It was, as I am sure you noticed, World Obesity Day last Monday. World Days are surprisingly common. The United Nations has about 200 of them, starting with World Braille Day on January 4 and finishing the year with the International Day of Epidemic Preparedness on December 27.
But World Obesity Day is not one of the UN ones, it is an unofficial, or less official, offering from the World Obesity Federation. No, I had never heard of it either.
In fact it is a bit of a mystery why World Obesity Day qualified for a decent third of a page feature in the Standard from the agile pen of Adelyn Lau. There was no recognition in the paper of World Wildlife Day, which was the day before. Well all right they don’t print on a Sunday, but March 1 passed with no mention of the fact that it was in fact two Days: World Seagrass Day and Zero Discrimination Day.
Similarly, Tuesday’s International Day for Disarmament and Non-proliferation Awareness passed unremarked, as far as I could see. Perhaps tomorrow will attract some coverage; it’s International Women’s Day.
Personally I found the idea of a World Obesity Day somewhat confusing. Presumably on World Seagrass Day one consumes, or cultivates seagrass. According to the government website there are some seagrass beds in Hong Kong “but they are generally small and sporadic”.
And I suppose on World Press Freedom day one pursues or cultivates press freedom, which is also, in Hong Kong, a bit small and sporadic these days.

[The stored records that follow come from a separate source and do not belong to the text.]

(** The handler of a thread goes on about the row it was resumed with, which has a session
    if it had one then; what it may still write suits that. *)
Definition thread_ok (drawn : gset (list Z)) db t : Prop :=
  exists i had, hex_decode (sha256_hex (t_id t)) = Some i /\ i ∈ drawn /\
    writes_ok (t_for t) (t_from t) had (t_run t) /\
    (forall d r, requests db !! d = Some r -> q_interaction r = Some i ->
       t_for t = q_continuation r /\ (had = true -> has (q_session r) = true)) /\
    (forall h, first_parties db !! i = Some h ->
       (exists destination, t_for t = FirstParty destination) /\ (had = true -> has (f_session h) = true)).

(** The request was of a client and open, its person signed in where it was approved, and
    the answer rests on the form or on what stands. *)
Definition answer_ok (a : Answered) : Prop :=
  q_consumed_at (a_row a) = None /\
  sound (q_continuation (a_row a)) (a_from a) (a_answer a) (a_source a) /\
  match a_answer a with Approved _ => is_Some (q_session (a_row a)) | Denied => True end.

Definition sys_inv s : Prop :=
  unique_interactions (tables s) /\ rows_ok (drawn s) (tables s) /\
  Forall (thread_ok (drawn s) (tables s)) (threads s) /\ Forall answer_ok (answered s).

(** *** Steps that leave progress alone *)

Definition q_keeps (r r' : AuthRequest) : Prop := q_goes r r' /\ q_state r' = q_state r /\ q_session r' = q_session r.
Definition f_keeps (h h' : FirstPartyRow) : Prop := f_goes h h' /\ f_state h' = f_state h /\ f_session h' = f_session h.

Lemma q_keeps_refl r : q_keeps r r.
Proof. done. Qed.
Lemma f_keeps_refl h : f_keeps h h.
Proof. done. Qed.
Lemma q_goes_refl r : q_goes r r.
Proof. done. Qed.
Lemma f_goes_refl h : f_goes h h.
Proof. done. Qed.

Lemma q_keeps_ok r r' : q_keeps r r' -> q_row_ok r -> q_row_ok r'.
Proof.
  intros ((_ & Hc & Hp & _) & Hst & Hse). unfold q_row_ok, q_continuation, record_of, Continuation.for_client.
  cbn. by rewrite Hc, Hp, Hst, Hse.
Qed.
Lemma f_keeps_ok h h' : f_keeps h h' -> f_row_ok h -> f_row_ok h'.
Proof. intros (_ & Hst & Hse) Hh dest. rewrite Hst, Hse. apply Hh. Qed.

Lemma follows_rows_ok drawn db db' :
  follows q_keeps f_keeps db db' -> rows_ok drawn db -> rows_ok drawn db'.
Proof.
  intros [Hq Hf] [Hr Hh]. split.
  - intros d r' i Hd Hi. destruct (Hq d r' Hd) as [?|(r & Hd0 & Hk)]; [congruence|].
    assert (E : q_interaction r' = q_interaction r) by apply Hk. destruct (Hr d r i Hd0) as (? & Hn & Hok); [congruence|].
    split; [done|]. split; [|by eapply q_keeps_ok].
    destruct (first_parties db' !! i) as [h'|] eqn:E'; [|done].
    destruct (Hf i h' E') as (h & ? & _). congruence.
  - intros i h' Hi. destruct (Hf i h' Hi) as (h & Hh0 & Hk). destruct (Hh i h Hh0) as [? ?].
    split; [done|]. by eapply f_keeps_ok.
Qed.

Lemma follows_thread_ok drawn drawn' db db' t :
  drawn ⊆ drawn' ->
  (forall i, i ∈ drawn -> (forall d r', requests db' !! d = Some r' -> q_interaction r' = Some i ->
                 exists r, requests db !! d = Some r /\ q_goes r r') /\
             (forall h', first_parties db' !! i = Some h' ->
                 exists h, first_parties db !! i = Some h /\ f_goes h h')) ->
  thread_ok drawn db t -> thread_ok drawn' db' t.
Proof.
  intros Hsub Hfrom (i & had & Hi & Hin & Hw & Hq & Hf). exists i, had.
  destruct (Hfrom i Hin) as [Hq' Hf']. split_and!; [done|by apply Hsub|done|..].
  - intros d r' Hd Hri. destruct (Hq' d r' Hd Hri) as (r & Hd0 & (E & Hc & Hp & Hs)).
    destruct (Hq d r Hd0) as [Ht Hh]; [congruence|]. split.
    + rewrite Ht. unfold q_continuation, record_of, Continuation.for_client. cbn. by rewrite Hc, Hp.
    + intros Htrue. eapply has_mono; [exact Hs|auto].
  - intros h' Hh'. destruct (Hf' h' Hh') as (h & Hh0 & [_ Hs]). destruct (Hf h Hh0) as [? Hhas].
    split; [done|]. intros Htrue. eapply has_mono; [exact Hs|auto].
Qed.

Lemma follows_from db db' (R : AuthRequest -> AuthRequest -> Prop) (F : FirstPartyRow -> FirstPartyRow -> Prop) :
  (forall r r', R r r' -> q_goes r r') -> (forall h h', F h h' -> f_goes h h') ->
  follows R F db db' ->
  forall i, (forall d r', requests db' !! d = Some r' -> q_interaction r' = Some i ->
                 exists r, requests db !! d = Some r /\ q_goes r r') /\
            (forall h', first_parties db' !! i = Some h' ->
                 exists h, first_parties db !! i = Some h /\ f_goes h h').
Proof.
  intros HR HF [Hq Hf] i. split.
  - intros d r' Hd Hi. destruct (Hq d r' Hd) as [?|(r & Hd0 & Hr)]; [congruence|]. eauto.
  - intros h' Hh. destruct (Hf i h' Hh) as (h & ? & ?). eauto.
Qed.

Lemma follows_keeps_inv s db :
  follows q_keeps f_keeps (tables s) db -> unique_interactions db ->
  rows_ok (drawn s) (tables s) -> Forall (thread_ok (drawn s) (tables s)) (threads s) ->
  rows_ok (drawn s) db /\ Forall (thread_ok (drawn s) db) (threads s).
Proof.
  intros Hfol Hu Hr Ht. split; [by eapply follows_rows_ok|].
  eapply Forall_impl; [exact Ht|]. intros t. apply follows_thread_ok; [done|]. intros i _.
  eapply (follows_from _ _ q_keeps f_keeps); [by intros ? ? []|by intros ? ? []|done].
Qed.
(** [Challenge::new]. *)
Definition new_challenge (bytes : list Z) : result Challenge unit :=
  if (length bytes <? MIN_CHALLENGE_BYTES)%nat then Err tt else Ok {| challenge_bytes := bytes |}.

(** ** The relying party *)

Inductive UserVerification : Type := Required | Discouraged.
#[export] Instance user_verification_eq_dec : EqDecision UserVerification.
Proof. solve_decision. Defined.

Inductive RelyingPartyError : Type := NotADomain | NoOrigins | NotAnOrigin.

Record RelyingParty : Type := {
  rp_id : string;
  rp_id_hash : list Z;
  rp_origins : list string;
  rp_user_verification : UserVerification
}.

(** [&origin[8..]], of an origin that starts with [https://]. *)
Definition is_origin (origin : string) : bool :=
  starts_with "https://" origin && negb (contains_char "/"%char (skip 8 origin)).

Section RelyingParty.
Variable sha256 : list Z -> list Z.

(** [RelyingParty::new]. *)
Definition new_relying_party (id : string) (origins : list string) (uv : UserVerification)
    : result RelyingParty RelyingPartyError :=
  if is_empty id || contains "://" id || contains_char "/"%char id || contains_char ":"%char id
     || contains_char "@"%char id
  then Err NotADomain
  else match origins with
  | [] => Err NoOrigins
  | _ => if forallb is_origin origins then
           Ok {| rp_id := id; rp_id_hash := sha256 (bytes_of id); rp_origins := origins;
                 rp_user_verification := uv |}
         else Err NotAnOrigin
  end.

(** [authority.split(':').next()]. *)
Fixpoint before_colon (s : string) : string :=
  match s with
  | EmptyString => EmptyString
  | String.String c r => if Ascii.eqb c ":"%char then EmptyString else String.String c (before_colon r)
  end.

(** [relying_party], of a tenant's issuer authority and its own host. *)
Definition relying_party_origins (authority : string) (custom_host : option string) : list string :=
  let id := before_colon authority in
  let own := ("https://" ++ authority)%string in
  match custom_host with
  | Some host =>
      if String.eqb host id || ends_with ("." ++ id)%string host then
        let origin := ("https://" ++ host)%string in
        if in_strings origin [own] then [own] else [own; origin]
      else [own]
  | None => [own]
  end.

In the light of these thoughts it is tempting to suppose that the appropriate way for a conscientious citizen to mark World Obesity Day would be to go out for a double cheeseburger with extra fries. But of course this is wrong. Some World Days are about things you should avoid, like Violent Extremism as and when Conducive to Terrorism (February 12) or Illegal, Unregulated or Unreported Fishing (June 5).
Anyway, to return to obesity, I did notice a certain lack of balance in Ms Lau’s otherwise fluent feature. Those interviewed all turned out to be officials, or the founder, of the Hong Kong branch of the World Obesity Federation. A picture showed all these sources together, looking admirably trim. Unsurprisingly they all had different way of saying the same thing: that obesity should be avoided at all costs.
It is no doubt true that obesity has been “associated” with up to 224 diseases, and the overweight are likely to be over also in measurements of blood pressure, cholesterol and blood sugar. Clearly people who are very overweight have a problem.
And yet… Is it really true, as the Department of Health data says, that 55 per cent of the population of Hong Kong are either overweight or obese? That is more than half. I am sure I am not the only person who does not, in ordinary everyday encounters with Hongkongers, find that more than half of the people I meet are overweight or, as we used to say before euphemisms became compulsory, fat.
One also wonders, with all due respect to the pure motives of the local obesity fan club, whether stirring up anxiety about people’s weight is really such a good idea. It risks tossing many people with a minor, or no, problem into the slavering maw of a large and greedy industry, which makes its money out of people’s desire to lose weight.
As Stuart Richie points out (in “Science Fictions”) it is really hard to draw firm conclusions from research into the effects of diets, and vested interests are happy to push dodgy conclusions out to unsuspecting consumers.
It seems also that medical opinion is increasingly sceptical about the value of badgering people to lose weight. Dr Joshua Wolrich (in “Food isn’t Medicine”) argues that people’s ‘natural weight’ varies enormously and simple formulae used to measure whether you are overweight are not actually very helpful.
People who really eat more than they need, he suggests, are responding to personal or medical problems; the over-eating is a symptom and the cure is to solve the underlying problem.
Meanwhile it is important to foster in everyone a ‘healthy attitude to food’. Otherwise, for every middle-aged man saved from heart disease by dedicated dieting there will be an adolescent, probably but not invariably female, tipped into eating disorders by over-anxiety about the effect of food on her health and appearance.
Well no doubt there are no easy answers to these questions. In my experience losing weight is hard, but not impossible. One does not get much help from the environment, which constantly offers delicious but fattening temptations. It is perhaps time for the United Nations to consider critically the existence of its International Day of Potato (May 30).